Change toothpaste to a fluoride free paste like BioRepair. Also get a water filter as our water has fluoride in it. This tip came from my dentist, fluoride blocks thyroxine.

Don't eat Brussel sprouts, swede or peanuts. Always hated sprouts now I have proof they are evil! Goitre centric foods that are best avoided look online.

I am also on HRT , a lot of menopause medication and alternative remedies are high in soya. Soya is bad, bad, bad for hypothyroid, avoid all the soya milk, soya youghurt stuff they sell as health food.

Also take vit B and vit D supplement.

And do not diet, just eat little often.Dieting can slow down metabolism and leave you feeling awful
Now I do everything I can to boost up metabolism and the weight is shifting, all those years of dieting did me no good at all.

CountDuckula Sun 15-Jul-12 20:42:45

if you get too much thyroxine you can get the symptoms like you said. From what I can gather the guidelines are just that, different people can manage on different levels. If you have any problems go back to the doctor and have a chat.

I'm on 200 and have been for a few years now.

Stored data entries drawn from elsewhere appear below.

Lemma items_length (open : string) (texts : list string) (tail : string) :
  String.length (items open texts tail) =
    String.length (items open texts "") + String.length tail.
Proof.
  induction texts as [|t ts IH]; [reflexivity|].
  cbn [items]. destruct ts as [|t' ts].
  - rewrite !slength_app. cbn [String.length]. lia.
  - rewrite !slength_app, IH. lia.
Qed.

Lemma parse_elements_items (open : string) (xs : list jsval)
    (texts : list string) :
  all_ws open → Forall2 parses_to xs texts → xs ≠ [] →
  ∀ acc close rest fuel,
    all_ws close →
    String.length (items open texts "") < fuel →
    parse_elements fuel acc (items open texts (close +:+ String "]" rest)) =
      Some (JArray (acc ++ xs), rest).
Proof.
  intros Hopen Hall. induction Hall as [|x t xs ts [Hhead Hx] Hall IH]; [done|].
  intros _ acc close rest fuel Hclose Hfuel.
  destruct fuel as [|fuel]; [lia|].
  rewrite parse_elements_step. cbn [items] in *.
  rewrite parse_value_skip, Hx by (try done;
    rewrite !slength_app in Hfuel; lia).
  destruct Hall as [|x' t' xs ts Hx' Hall].
  - rewrite expect_miss, expect_hit by done. reflexivity.
  - rewrite sapp_cons, sapp_nil_l.
    rewrite expect_head by done.
    rewrite IH; [by rewrite <- app_assoc|done|done|].
    rewrite !slength_app in Hfuel. cbn [String.length] in Hfuel.
    fold (items open (t' :: ts) "") in Hfuel. lia.
Qed.

Lemma obj_set_fresh (acc : obj) (k : string) (v : jsval) :
  k ∉ map fst acc → obj_set acc k v = acc ++ [(k, v)].
Proof.
  induction acc as [|[k' v'] acc IH]; [done|].
  cbn [map fst obj_set]. intros Hk.
  apply not_elem_of_cons in Hk as [Hne Hk].
  destruct (String.eqb_spec k' k) as [->|_]; [done|].
  by rewrite IH.
Qed.

Lemma parse_members_items (open sp : string) (ms : obj) (texts : list string) :
  all_ws open → all_ws sp →
  Forall2 (λ m tv, parses_to m.2 tv) ms texts → ms ≠ [] →
  ∀ acc close rest fuel,
    NoDup (map fst (acc ++ ms)) →
    all_ws close →
    String.length (items open (zip_with (member_text sp) ms texts) "") < fuel →
    parse_members fuel acc
      (items open (zip_with (member_text sp) ms texts)
         (close +:+ String "}" rest)) =
      Some (JObject (acc ++ ms), rest).
Proof.
  intros Hopen Hsp Hall.
  induction Hall as [|[k v] t ms ts [Hhead Hv] Hall IH]; [done|].
  intros _ acc close rest fuel Hdup Hclose Hfuel.
  destruct fuel as [|fuel]; [lia|].
  assert (Hfresh : k ∉ map fst acc).
  { rewrite map_app in Hdup. apply NoDup_app in Hdup as (_ & Hdis & _).
    intros Hin. apply (Hdis k Hin). cbn. apply elem_of_cons. by left. }
  rewrite parse_members_step. cbn [zip_with items] in *.
  unfold member_text at 1. unfold member_text at 1 in Hfuel.
  cbn [fst snd] in *. unfold QuoteJSONString in *.
  sapp_norm.
  rewrite expect_hit by done.
  rewrite parse_string_body_quote.
  rewrite expect_head by done.
  rewrite !slength_app in Hfuel. cbn [String.length] in Hfuel.
  rewrite parse_value_skip, Hv by (done || lia).
  rewrite obj_set_fresh by done.
  destruct Hall as [|[k' v'] t' ms ts Hx' Hall].
  - cbn [zip_with]. rewrite expect_miss, expect_hit by done. reflexivity.
  - cbn [zip_with] in *. rewrite expect_head by done.
    rewrite IH; [by rewrite <- app_assoc|done|by rewrite <- app_assoc|done|].
    rewrite !slength_app in Hfuel. cbn [String.length] in Hfuel. lia.
Qed.

Lemma value_head_intro (c : ascii) (t : string) :
  is_ws c = false → c ≠ "]"%char → c ≠ "}"%char → c ≠ ","%char →
  value_head (String c t).
Proof. intros. by exists c, t. Qed.

Lemma expect_miss_value (o : string) (c : ascii) (text tail : string) :
  all_ws o → value_head text → (c = "]" ∨ c = "}" ∨ c = ",")%char →
  expect c (o +:+ text +:+ tail) = None.
Proof.
  intros Ho (c' & t & -> & Hws & H1 & H2 & H3) Hc.
  rewrite sapp_cons. apply expect_miss; [done..|].
  by destruct Hc as [->|[->| ->]].
Qed.

Lemma items_head_miss (c : ascii) (open : string) (t : string)
    (ts : list string) (tail : string) :
  all_ws open → value_head t → (c = "]" ∨ c = "}" ∨ c = ",")%char →
  expect c (items open (t :: ts) tail) = None.
Proof. intros. cbn [items]. by apply expect_miss_value. Qed.

(** The serializer and the parser agree, for a fixed [gap] of white space and
    at every indentation. *)
Section serialize_parses.
Variable gap : string.
Hypothesis Hgap : all_ws gap.

Lemma all_ws_open (indent : string) :
  all_ws indent → all_ws (if String.eqb gap "" then "" else LF +:+ indent).
Proof.
  intros Hi. destruct (String.eqb gap "").
  - apply all_ws_nil.
  - by apply all_ws_app; [apply all_ws_LF|].
Qed.

Lemma array_texts (indent : string) (xs : list jsval) :
  Forall (λ x, json_safe x = true →
               ∃ text, serialize gap indent x = Some text ∧ parses_to x text) xs →
  forallb json_safe xs = true →
  ∃ texts, Forall2 parses_to xs texts ∧
           map (λ x, default "null" (serialize gap indent x)) xs = texts.
Proof.
  induction 1 as [|x xs Hx _ IH]; intros Hsafe.
  - by exists [].
  - cbn [forallb] in Hsafe. apply andb_true_iff in Hsafe as [Hs1 Hs2].
    destruct (Hx Hs1) as (t & Ht & Hp), (IH Hs2) as (ts & Hts & Hmap).
    exists (t :: ts). split; [by constructor|].
    cbn [map]. by rewrite Ht, Hmap.
Qed.

Lemma object_texts (indent : string) (ms : obj) :
  Forall (λ m, json_safe m.2 = true →
               ∃ text, serialize gap indent m.2 = Some text ∧
                       parses_to m.2 text) ms →
  forallb (λ m, json_safe m.2) ms = true →
  ∃ texts,
    Forall2 (λ m tv, parses_to m.2 tv) ms texts ∧
    omap (λ m : string * jsval,
            match serialize gap indent m.2 with
            | Some strP =>
                Some (QuoteJSONString m.1 +:+ ":"
                      +:+ (if String.eqb gap "" then "" else " ") +:+ strP)
            | None => None
            end) ms =
      zip_with (member_text (if String.eqb gap "" then "" else " ")) ms texts.
Proof.
  induction 1 as [|m ms Hm _ IH]; intros Hsafe.
  - by exists [].
  - cbn [forallb] in Hsafe. apply andb_true_iff in Hsafe as [Hs1 Hs2].
    destruct (Hm Hs1) as (t & Ht & Hp), (IH Hs2) as (ts & Hts & Hmap).
    exists (t :: ts). split; [by constructor|].
    cbn [omap list_omap zip_with]. rewrite Ht.
    f_equal. exact Hmap.
Qed.
(** Quotes are not negative: those the upstream gives, those the cache
    holds. *)
Definition quotes_nonneg (e : env) : Prop :=
  ∀ s data str p,
    upstream e s = Body (Some data) → reformat data !! "price" = Some str →
    Py.Decimal str = Some p → (0 <= p)%Q.

Definition cache_nonneg (w : world) : Prop :=
  ∀ s t d str p,
    prices w !! s = Some (t, d) → d !! "price" = Some str →
    Py.Decimal str = Some p → (0 <= p)%Q.

(** The queued trades are of a positive number of shares. *)
Definition queue_positive (w : world) : Prop :=
  Forall (λ q, match q with QTrade t => 0 < amount t | _ => True end) (asyncq w).

(** No balance and no holding is negative. *)
Definition ledger_nonneg (w : world) : Prop :=
  map_Forall (λ _ c, 0 ≤ c) (balances w) ∧ map_Forall (λ _ c, 0 ≤ c) (holdings w).

Definition sound (w : world) : Prop :=
  ledger_nonneg w ∧ cache_nonneg w ∧ queue_positive w.

(** Every holding is of a symbol that has a row in the quote cache. *)
Definition held_cached (w : world) : Prop :=
  ∀ n s c, holdings w !! (n, s) = Some c → is_Some (prices w !! s).

(** Nothing of [w] is missing from [w']: rows with a primary key are
    still there, the trade log and the balance history have only grown at
    their end. *)
Definition extends (w w' : world) : Prop :=
  (∀ n, is_Some (balances w !! n) → is_Some (balances w' !! n))
  ∧ (∀ k, is_Some (holdings w !! k) → is_Some (holdings w' !! k))
  ∧ (∀ s, is_Some (prices w !! s) → is_Some (prices w' !! s))
  ∧ trades w `prefix_of` trades w'
  ∧ balance_history w `prefix_of` balance_history w'.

mercibucket Sun 15-Jul-12 22:17:52

Good advice here

I had a lot of problems initially on 25mg with racing heart, palpitations etc, just because my body was adjusting. I rode it out, increased to 50, same again, went to 75 every other day and then every day and that was an easier increase

There is a formula by your weight for how much you are likely to need eventually, around 150-250 I think offhand. You need to increase quite quickly at first, say every 4-6 weeks, as your body adapts and produces less thyroxine itself after a few weeks. You're aiming to fully replace really so you switch off your thyroid as it is under an auto-immune attack. A lot of GPs just let you languish on 50 or 75 though so beware! You have a blood test before increasing - be proactive and get this booked in and then a follow up appointmnet, to which I recommend taking 'understanding your thyroid' this book suggests you want your tsh bottom of range and t4 top of range

Also get all your vitamins tested. You are probably low in vit d and ferritin, possibly also b12 or folates. You need this fixing for the meds to work properly and convert from t4 to t3 effectively

Don't be fobbed off - very important!

I feel great now, 8 months down the line, but entirely thanks to my own efforts. Thyroid uk is great for info too

mercibucket Sun 15-Jul-12 22:17:53

Good advice here

I had a lot of problems initially on 25mg with racing heart, palpitations etc, just because my body was adjusting. I rode it out, increased to 50, same again, went to 75 every other day and then every day and that was an easier increase

There is a formula by your weight for how much you are likely to need eventually, around 150-250 I think offhand. You need to increase quite quickly at first, say every 4-6 weeks, as your body adapts and produces less thyroxine itself after a few weeks. You're aiming to fully replace really so you switch off your thyroid as it is under an auto-immune attack. A lot of GPs just let you languish on 50 or 75 though so beware! You have a blood test before increasing - be proactive and get this booked in and then a follow up appointmnet, to which I recommend taking 'understanding your thyroid' this book suggests you want your tsh bottom of range and t4 top of range

Also get all your vitamins tested. You are probably low in vit d and ferritin, possibly also b12 or folates. You need this fixing for the meds to work properly and convert from t4 to t3 effectively

Don't be fobbed off - very important!

I feel great now, 8 months down the line, but entirely thanks to my own efforts. Thyroid uk is great for info too

hellymelly Tue 17-Jul-12 14:46:06

Thanks, that is helpful mercibucket and the rest of you. I didn't realise I might be feeling odd with the adjustment but that it would settle down- I was so scared I just stopped taking the tablets and have just sort of plodded on, feeling increasingly rubbish. Do any of you think it helps to see an endocrinologist, rather than a GP?
The thought of fully replacing makes me feel stupidly sad-just the idea of being dependant on medication for ever, and of an essential organ not working. I still feel really upset and worried about the auto-immune aspect.